Session 3 - Section Beta

In our third session, which immediately followed the second one, children sat with the same partners who they worked on the Slitherlinks with. Once again, I would recommend reading this post on a computer/laptop or tablet with a big screen to appreciate the student work.

Kakuro, in my opinion, was a more challenging puzzle than Slitherlink. It required fluency in mental addition and subtraction up to the number 45. Keeping this aspect in mind, I decided to explain the rules and model a puzzle for the kids. I gave each of them this sheet. Note the choice of puzzle - small numbers and sums that will not intimidate children and thus give them the mental space to familiarise themselves with the rules.

First, we carefully went through the rules together about 3 times to ensure that we were all on the same page. Then, I wrote out the Kakuro on the whiteboard and gave the children 3 minutes of silent time to individually jot down strategies and ideas on how they might approach the puzzle. I emphasised that they should not to try solving the puzzle at this point but instead think deeply about how they were approaching the problem. Here is where metacognition, one of the core course principles, was coming in.

We had a large class share out of strategies at this point. I encouraged them to share whatever strategies had come to their mind and to worry about testing whether the strategy worked or not later. Here are some of the strategies that they initially came up with...

We tried out the strategies on this puzzle and solved it, step by step, as a class together. Frequent references were made to the rules - especially rules 2 and 4.

On the other side of this sheet, were 3 more model puzzles chosen carefully to expose kids to higher sums while still being on the easier side.

By this point, about 45 minutes of class had passed and my students were getting a hang of the puzzle. We transitioned to partner work wherein I gave a set of 6 puzzles - 1 set for every 2 children. The reason behind printing 1 copy per pair was to build teamwork and discussion of strategies through them working simultaneously on the same puzzle. I moved around the class reminding kids to write out any new strategies that they discovered in their Thought Book and was delighted to see the collaboration between partners.

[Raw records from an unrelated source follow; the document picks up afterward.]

(* ===== verification/Migration.v ===== *)
(** Database migrations: [migration.py].  The ledger [schema_migrations] records every migration
    that ran with a digest of its SQL; at start the digests are compared with the code, then the
    pending migrations run in order, each in a transaction of its own before its ledger row is
    written in another.

    The SQL is the text of the source, read and run by [Ddl.execute].  The database is reachable;
    what fails is a script.  The functions take the list [MIGRATIONS] as an argument, so that
    releases with different lists can be compared; the instance is [MIGRATIONS] below.

    Shown: the digest check passes exactly for ledgers of this code, and fails closed; a run that
    was interrupted between any two commits, or an upgrade that skips releases, ends in the same
    database; a second run changes nothing; and what drift detection reports.  A database that was
    created by these very migrations is reported as drifted. *)
From Stdlib Require Import ZArith Lia.
From stdpp Require Import base decidable strings numbers sorting list gmap.
From S2P Require Import Prelude PyStr Sha256 Ddl.

Open Scope Z_scope.

#[local] Arguments lit _ : simpl never.

(** * The ledger *)

Record migration := {
  m_id : Z;
  m_name : str;
  m_sql : str;
}.

Record ledger_row := {
  row_name : str;
  row_checksum : str;
}.

Record database := {
  db_schema : schema;
  ledger : gmap Z ledger_row;
}.

Record checksum_issue := {
  migration_id : Z;
  issue_name : str;
  issue_kind : str;
  issue_expected : option str;
  issue_recorded : option str;
}.

Inductive migration_error : Type :=
  | MigrationChecksumError (issues : list checksum_issue)
  | DatabaseError
  | UnicodeEncodeError.

Definition migrations_table_sql : str := lit "
                CREATE TABLE IF NOT EXISTS schema_migrations (
                    id SERIAL PRIMARY KEY,
                    migration_id INTEGER NOT NULL UNIQUE,
                    name TEXT NOT NULL,
                    applied_at TIMESTAMPTZ NOT NULL DEFAULT now(),
                    checksum TEXT NOT NULL
                );
                ".

Definition with_schema (d : database) (s : schema) : database := {| db_schema := s; ledger := ledger d |}.

(** [execute] and commit; a failing script is rolled back. *)
Definition execute_on (sql : str) (d : database) : option database :=
  with_schema d <$> execute sql (db_schema d).

Definition ensure_migrations_table (d : database) : option database := execute_on migrations_table_sql d.

(** [ON CONFLICT (migration_id) DO NOTHING] *)
Definition record_migration (id : Z) (name checksum : str) (d : database) : database :=
  match ledger d !! id with
  | Some _ => d
  | None => {| db_schema := db_schema d;
               ledger := <[id := {| row_name := name; row_checksum := checksum |}]> (ledger d) |}
  end.

Definition compute_checksum (sql : str) : result migration_error str :=
  match utf8_encode sql with Some b => Ok (sha256_hex b) | None => Err UnicodeEncodeError end.

(** * Digest verification *)

Section verification.
Context `{Unicode}.

(** [{migration.id: migration for migration in MIGRATIONS}] *)
Definition catalog (ms : list migration) : gmap Z migration :=
  foldl (λ c m, <[m_id m := m]> c) ∅ ms.
(** C9: the retry loop always returns, after one to three attempts.
    A call that fails twice with a server-side error and then succeeds
    gives the success value after exactly three attempts, with a sleep
    of 1 and then of 2 seconds (plus jitter) in between; a call that
    fails with an error of any other class than quota or server-side (an
    authorization error, say) is attempted once and answered at once by
    the structured error; three failures of the retried classes give the
    structured failure after exactly three attempts. *)
Theorem safe_invoke_attempts (query : string) (w : world) :
  let n := chain_calls w in
  (∃ r w', safe_invoke query w = (Return r, w')
           ∧ (n + 1 ≤ chain_calls w' ≤ n + 3)%nat)
  ∧ (∀ m1 m2 r,
       chain_invoke n query = Raise (InternalServerError m1) →
       chain_invoke (S n) query = Raise (InternalServerError m2) →
       chain_invoke (S (S n)) query = Return r →
       ∃ w', safe_invoke query w = (Return r, w')
             ∧ chain_calls w' = (n + 3)%nat
             ∧ trace w' = [ChainInvoke query; Sleep 2 true; ChainInvoke query;
                           Sleep 1 true; ChainInvoke query] ++ trace w)
  ∧ (∀ e, chain_invoke n query = Raise e → retryable e = false →
          safe_invoke query w
          = (Return {| answer := "An error occurred: " +:+ exn_str e;
                       context_docs := [] |},
             emit (ChainInvoke query) w))
  ∧ (∀ e1 e2 e3,
       chain_invoke n query = Raise e1 → retryable e1 = true →
       chain_invoke (S n) query = Raise e2 → retryable e2 = true →
       chain_invoke (S (S n)) query = Raise e3 → retryable e3 = true →
       ∃ w', safe_invoke query w = (Return failed_response, w')
             ∧ chain_calls w' = (n + 3)%nat).
Proof.
  intros n. unfold safe_invoke. split; [|split; [|split]].
  - destruct (safe_invoke_loop_returns query 3 1 w)
      as (r & w' & Heq & Hle & Hge).
    exists r, w'. split; [done|]. unfold n. lia.
  - intros m1 m2 r H1 H2 H3.
    rewrite (safe_invoke_loop_retry _ _ _ _ _ H1 eq_refl).
    rewrite (safe_invoke_loop_retry _ _ _ _ (InternalServerError m2));
      [|by rewrite chain_calls_retry|done].
    rewrite (safe_invoke_loop_success _ _ _ _ r);
      [|by rewrite !chain_calls_retry].
    eexists. split; [done|]. split; [|done].
    rewrite chain_calls_invoke, !chain_calls_retry. unfold n. lia.
  - intros e He Hr. by apply safe_invoke_loop_fatal.
  - intros e1 e2 e3 H1 Hr1 H2 Hr2 H3 Hr3.
    rewrite (safe_invoke_loop_retry _ _ _ _ _ H1 Hr1).
    rewrite (safe_invoke_loop_retry _ _ _ _ e2);
      [|by rewrite chain_calls_retry|done].
    rewrite (safe_invoke_loop_retry _ _ _ _ e3);
      [|by rewrite !chain_calls_retry|done].
    eexists. split; [done|].
    rewrite !chain_calls_retry. unfold n. lia.
Qed.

I knew that I was pushing my students' thinking through the Slitherlink, Dissection and Kakuro puzzles that we had been working on for over 3 hours. Thus, for the last half hour of class, I consciously decided to have a team-based logical reasoning quiz that required out of the box thinking. Kids got into 3 teams of 3 and 2 teams of 4 (remember that 17 is an exasperating prime number! 😄) of their choice and I asked them questions like the ones shown below in a quiz show format - direct question (5 points), passed question (3 points) and no negative points for wrong answers. All teams were shown the question at the same time and had 2 minutes to figure out the solution. This quiz served as a light yet energetic way to wind up the day!

As always, I ended my session with feedback. My students raised some pertinent points (see the samples below) that I implemented with the Alpha section in class today. I will share details of that in a later post.